Lo hemos escrito muchas veces: la primera obligación del gobernante es para con la verdad. Si quien gobierna no tiene un firme compromiso con la verdad, no únicamente miente al pueblo, sino que empieza por mentirse a sí mismo.

La verdad empieza en uno y para consigo.

Quien se traiciona con la mentira, por qué no habría de traicionar a los demás.

La primer traición a la verdad es la de aquel que ignorando las cosas cree saberlas, de lo que se sigue que al mentirse con sus tinieblas se cierra a despejarlas con el conocimiento ajeno, al que, por otro lado, pretende imponer su inopia o bien quemar en leña verde por disentir de ella.

La segunda —y aún más nefanda— traición a la verdad es la de aquel que sabiendo las cosas las niega, trastoca o esconde a sí mismo y a los demás. Aquí no hay ignorancia y soberbia, sino villanía.

La tercer traición a la verdad es la del hombre de poder que lo usa para mentir, no para gobernar; o —la peor traición posible— para mentir que gobierna.

Quien por el ejercicio de una función pública o por una representación política miente, goza de gran ascendencia por su posición de poder, por la cobertura que alcanzan sus mentiras y por la traición a la información que le acercan los instrumentos propios del poder.

Usar la ascendencia del poder para mentir es traicionar el reconocimiento público que deviene de su cargo y función.

No deja de ser esto curioso en términos de la actual democracia del espectáculo: los candidatos y partidos, para ganar, tienen que triunfar en un océano de mentiras, de suerte que siempre gana el que mejor y más miente. Pero ya en el poder le exigimos se comporte con verdad. ¿Cómo hacerlo si por origen es producto de la mentira?

Compramos mentiras en campaña y las pagamos hechas gobierno.

No obstante esta deformación —propia de una vida mediatizada—, quien gobierna está obligado a la verdad.

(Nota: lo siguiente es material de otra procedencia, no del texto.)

(* ===== verification/HttpParse.v ===== *)
(** * The HTTP connection: reading and parsing

    What [parse_line], [parse_request_line], [pares_headers] and
    [process_read] compute, and that the split of the input into [recv]s does
    not matter up to the end of the headers. *)

From S2P Require Import Prelude CString HttpConn.

(** ** The read buffer

    [layout c pre rest tail]: the buffer is what has been checked, what is
    still to be checked, and the free part. *)
Record layout (c : http_conn) (pre rest tail : bytes) : Prop := {
  lay_buf : m_read_buf c = pre ++ rest ++ tail;
  lay_checked : m_checked_idx c = Z.of_nat (length pre);
  lay_read : m_read_idx c = Z.of_nat (length pre + length rest) }.

(** [received d c]: [c] after [d] has been received. *)
Definition received (d : bytes) (c : http_conn) : http_conn :=
  let r := Z.to_nat (m_read_idx c) in
  set_read_idx (m_read_idx c + Z.of_nat (length d))
    (set_read_buf (take r (m_read_buf c) ++ d ++ drop (r + length d) (m_read_buf c)) c).

(** There is room for [d]. *)
Definition fits (d : bytes) (c : http_conn) : Prop :=
  m_read_idx c + Z.of_nat (length d) <= Z.of_nat (length (m_read_buf c)).

(** The read indices are in order and the last checked character is not a CR. *)
Record pwf (c : http_conn) : Prop := {
  pwf_idx : 0 <= m_start_line c <= m_checked_idx c /\
            m_checked_idx c <= m_read_idx c <= Z.of_nat (length (m_read_buf c));
  pwf_cr : 0 < m_checked_idx c -> m_read_buf c !! Z.to_nat (m_checked_idx c - 1) <> Some CR }.

Lemma layout_exists c :
  0 <= m_checked_idx c <= m_read_idx c -> m_read_idx c <= Z.of_nat (length (m_read_buf c)) ->
  exists pre rest tail, layout c pre rest tail.
Proof.
  intros H1 H2. set (k := Z.to_nat (m_checked_idx c)). set (r := Z.to_nat (m_read_idx c)).
  exists (take k (m_read_buf c)), (take (r - k) (drop k (m_read_buf c))), (drop r (m_read_buf c)).
  split.
  - assert (drop r (m_read_buf c) = drop (r - k) (drop k (m_read_buf c))) as ->
      by (rewrite drop_drop; f_equal; lia).
    by rewrite !take_drop.
  - rewrite length_take. lia.
  - rewrite !length_take, length_drop. lia.
Qed.

Lemma layout_received c pre rest tail d :
  layout c pre rest tail -> fits d c -> layout (received d c) pre (rest ++ d) (drop (length d) tail).
Proof.
  intros [Hb Hc Hr] Hd. unfold fits in Hd. rewrite Hb, !length_app in Hd.
  split; cbn -[take drop]; [|done|rewrite length_app; lia].
  rewrite Hb, Hr, Nat2Z.id, (app_assoc pre rest tail), <- length_app, take_app_length.
  rewrite drop_app_add'; [by rewrite <- !app_assoc|done].
Qed.

(** ** Lines (parse_line) *)

(** Where the next line ends and how: [n] characters of [rest] are consumed and
    [rest'] is what is left. *)
Inductive line_end :=
  | EndOk (line rest' : bytes)    (** [line] CR LF [rest'] *)
  | EndBad (n : nat)
  | EndOpen (n : nat).

Definition next_line (rest : bytes) : line_end :=
  match strpbrk rest CRLF with
  | None => EndOpen (length rest)
  | Some i =>
      match drop i rest with
      | [c] => if decide (c = CR) then EndOpen i else EndBad i
      | c :: d :: rest' => if decide (c = CR /\ d = LF) then EndOk (take i rest) rest' else EndBad i
      | [] => EndOpen i
      end
  end.

Lemma parse_line_skip n c pre rest tail x :
  layout c pre (x :: rest) tail -> x <> CR -> x <> LF ->
  parse_line_loop (S n) c = parse_line_loop n (set_checked_idx (m_checked_idx c + 1) c).
Proof.
  intros [Hb Hc Hr] H1 H2. cbn in Hr. cbn [parse_line_loop].
  rewrite decide_True by lia.
  rewrite Hb. cbn [app]. rewrite (bind_ok _ _ _ (aget_at _ _ _ _ Hc)).
  by rewrite !decide_False by done.
Qed.

Lemma layout_skip c pre rest tail x :
  layout c pre (x :: rest) tail -> layout (set_checked_idx (m_checked_idx c + 1) c) (pre ++ [x]) rest tail.
Proof.
  intros [Hb Hc Hr]. split; cbn.
  - by rewrite Hb, <- app_assoc.
  - rewrite length_app; cbn; lia.
  - rewrite Hr, length_app; cbn; lia.
Qed.

Lemma next_line_skip x rest :
  x <> CR -> x <> LF ->
  next_line (x :: rest) =
  match next_line rest with
  | EndOk line rest' => EndOk (x :: line) rest'
  | EndBad n => EndBad (S n)
  | EndOpen n => EndOpen (S n)
  end.
Proof.
  intros H1 H2. unfold next_line. cbn. rewrite decide_False.
  2:{ intros H. inversion H as [|? ? ? H']; subst; [done|]. inversion H' as [|? ? ? H'']; subst; [done|].
      inversion H''. }
  destruct (strpbrk rest CRLF) as [i|]; cbn; [|done].
  destruct (drop i rest) as [|c [|d l]]; [done|..]; by case_decide.
Qed.

Lemma strpbrk_CR l : strpbrk (CR :: l) CRLF = Some 0%nat.
Proof. done. Qed.
Lemma strpbrk_LF l : strpbrk (LF :: l) CRLF = Some 0%nat.
Proof. done. Qed.

Lemma parse_line_loop_spec rest n c pre tail :
  layout c pre rest tail -> last pre <> Some CR -> (length rest <= n)%nat ->
  parse_line_loop n c = Ok
    match next_line rest with
    | EndOk line rest' =>
        (set_checked_idx (m_checked_idx c + Z.of_nat (length line) + 2)
          (set_read_buf (pre ++ line ++ NUL :: NUL :: rest' ++ tail) c), LINE_OK)
    | EndBad k => (set_checked_idx (m_checked_idx c + Z.of_nat k) c, LINE_BAD)
    | EndOpen k => (set_checked_idx (m_checked_idx c + Z.of_nat k) c, LINE_OPEN)
    end.
Proof.
  assert (forall c, set_checked_idx (m_checked_idx c + Z.of_nat 0) c = c) as Hz
    by (intros [] ; unfold set_checked_idx; cbn; f_equal; lia).
  revert n c pre. induction rest as [|x rest IH]; intros n c pre Hl Hlast Hn.
  - destruct Hl as [Hb Hc Hr]. cbn in Hr. cbn. rewrite Hz. destruct n; cbn;
      by rewrite decide_False by lia.
  - destruct n as [|n]; [cbn in Hn; lia|].
    destruct (decide (x = CR)) as [->|H1]; [|destruct (decide (x = LF)) as [->|H2]].
    + destruct Hl as [Hb Hc Hr]. cbn [length] in Hr. cbn [parse_line_loop].
      rewrite decide_True by lia. rewrite Hb. cbn [app].
      rewrite (bind_ok _ _ _ (aget_at _ _ _ _ Hc)). rewrite decide_True by done.
      unfold next_line. rewrite strpbrk_CR. cbn [drop take]. destruct rest as [|y rest]; cbn [length] in Hr.
      { rewrite !decide_True by (done || lia). by rewrite Hz. }
      rewrite decide_False by lia. cbn [app]. erewrite bind_ok.
      2:{ rewrite cons_middle, app_assoc. apply aget_at. rewrite length_app. cbn. lia. }
      cbv beta. destruct (decide (y = LF)) as [->|Hy].
      * rewrite (bind_ok _ _ _ (aset_at _ _ _ _ _ Hc)).
        erewrite bind_ok.
        2:{ rewrite cons_middle, app_assoc. apply aset_at. rewrite length_app. cbn. lia. }
        rewrite decide_True by done. rewrite <- !app_assoc. cbn. do 3 f_equal. lia.
      * rewrite decide_False by naive_solver. by rewrite Hz.
    + destruct Hl as [Hb Hc Hr]. cbn [length] in Hr. cbn [parse_line_loop].
      rewrite decide_True by lia. rewrite Hb. cbn [app].
      rewrite (bind_ok _ _ _ (aget_at _ _ _ _ Hc)). rewrite decide_False, decide_True by done.
      unfold next_line. rewrite strpbrk_LF. cbn [drop take].
      assert (match rest with
              | [] => if decide (LF = CR) then EndOpen 0 else EndBad 0
              | d :: rest' => if decide (LF = CR /\ d = LF) then EndOk [] rest' else EndBad 0
              end = EndBad 0) as -> by (destruct rest; by rewrite decide_False by naive_solver).
      rewrite Hz. case_decide; [|done].
      destruct pre as [|p pre _] using rev_ind; [cbn in Hc; lia|].
      rewrite last_snoc in Hlast. rewrite length_app in Hc. cbn in Hc.
      rewrite <- app_assoc. cbn [app].
      erewrite bind_ok by (apply aget_at; lia). cbv beta. by rewrite decide_False by congruence.
    + rewrite (parse_line_skip _ _ _ _ _ _ Hl H1 H2). apply layout_skip in Hl.
      rewrite (IH _ _ _ Hl); [|rewrite last_snoc; congruence|cbn in Hn; lia].
      rewrite next_line_skip by done.
      assert (forall k, m_checked_idx c + Z.of_nat (S k) = m_checked_idx c + 1 + Z.of_nat k) as Hk
        by lia.
      destruct (next_line rest) as [line rest'|k|k]; cbn -[Z.of_nat]; rewrite Hk, <- ?app_assoc;
        done.
Qed.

Una verdad, además, que debe ser expresada con claridad, transparencia y exactitud: logos, dirían los clásicos.

En consecuencia, quien gobierna debe arrostrar las consecuencias de la verdad, tarde o temprano. Y aquí se presenta otro gran problema de la democracia mediática: decir la verdad cuesta y no hay político en el poder que no lo utilice para conservarlo, acrecentarlo y perpetuarlo; negándose a pagar los costos de la verdad y prefiriendo correr los riesgo de la mentira.

Isócrates lo percibió con claridad en dos vertientes, la primera la del pueblo: "siempre habéis acostumbrado expulsar a los oradores que no hablan de conformidad con vuestros deseos", decía a la asamblea ciudadana de Atenas.

Pero no sólo a las asambleas les gusta que les endulcen el oído. La segunda vertiente es la del autócrata. Con un agravante, la asamblea es pluralidad entre iguales, mientras que el autócrata es soledad en la cúspide y, por ende, le resulta aún más difícil escuchar, incluso, el canto de sus abyectos.

Por eso Isócrates encontraba más peligrosa a la asamblea que prodiga reconocimiento "a quienes escenifican frente a los griegos las faltas del Estado (…) que no acordáis siquiera a quien os procura el bien, y que frente a quienes os amonestan y reprenden, mostráis un humor tan malo como ante las personas que cometen algún perjuicio contra el Estado".

Y es que desde la antigua Grecia pululaban los performistas políticos y sus espectáculos distractores y malabares circenses.

"Habéis logrado que los oradores profesionales se afanen y consagren su destreza, no a lo que ha de ser útil al estado, sino al medio de pronunciar discursos que sean de vuestro gusto", acusaba Isócrates.

"Adulación" le llamó Foucault: "tomar lo que el oyente ya piensa, formularlo por cuenta de uno mismo como discurso propio y devolverlo al oyente, que queda con ello tanto más fácilmente convencido y seducido cuanto que se trata de lo que él dice".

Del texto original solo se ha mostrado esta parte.